> **Activity**
What is needed here is an exact repetition of the records below, beginning at the line that has "The actions of" and stopping after the line that has "main thread waits".

> **Source material**
+ + + + +

(* ===== verification/Lifecycle.v ===== *)
(** The main thread and its workers: src/runtime.c over src/current.c and src/worker.c.

    The actions of [runtime_do] (Runtime.v) run against the list of threads (Current.v)
    while the workers come and go in it: each connects ([current_running_set] at the end
    of [talk_init]), disconnects ([current_running_unset] in [talk_destroy]) and ends
    ([current_exit]), and store what they measure and receive in their own structures.  The
    main thread waits until enough workers have a flag.  The system answers the calls of
    the main thread as it likes: files open or not, memory is there or not, threads are
    created or not; and a worker may end the process, as it does where the talk fails.
    [process_report] is here what it does to the list, the combination of the figures, and
    the opening of the exported file; what it prints is in Output.v. *)

From S2P Require Import Prelude Bitops Errors Byteorder ConfigData Usage Config ConfigSpec Conn Double Report Stage Thread Format Current CurrentSpec CurrentSafety Worker Talk Process Runtime.

Open Scope list_scope.
Open Scope Z_scope.

(** ** The system *)

(** What a worker has done: entered the list, connected, disconnected, ended. *)
Inductive progress := Entered | Connected | Disconnected | Ended.

#[export] Instance progress_eq_dec : EqDecision progress.
Proof. solve_decision. Defined.

(** The actions the main thread has still to do, the workers in the order they were
    started, how many were joined, and the memory. *)
Record team := { todo : list action; staff : list progress; joined : nat; memory : threads }.

(** What the system answers to an action of the main thread: the identifier of the process
    and whether its file opens, whether the memory for the tasks is there, whether the
    thread is created, there is memory for its structure and what [net_timeout_set] returns
    for its socket, whether the exported file opens, and what [pthread_join] returns. *)
Record answers := {
  pid : Z; pid_file_opens : bool; tasks_allocated : bool;
  thread_created : bool; struct_allocated : bool; timeout_set : Z;
  json_file_opens : bool; join_result : Z }.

+ + + + +

> **Response box**
    The actions of [runtime_do] (Runtime.v) run against the list of threads (Current.v)
    while the workers come and go in it: each connects ([current_running_set] at the end
    of [talk_init]), disconnects ([current_running_unset] in [talk_destroy]) and ends
    ([current_exit]), and store what they measure and receive in their own structures.  The
    main thread waits until enough workers have a flag.  The system answers the calls of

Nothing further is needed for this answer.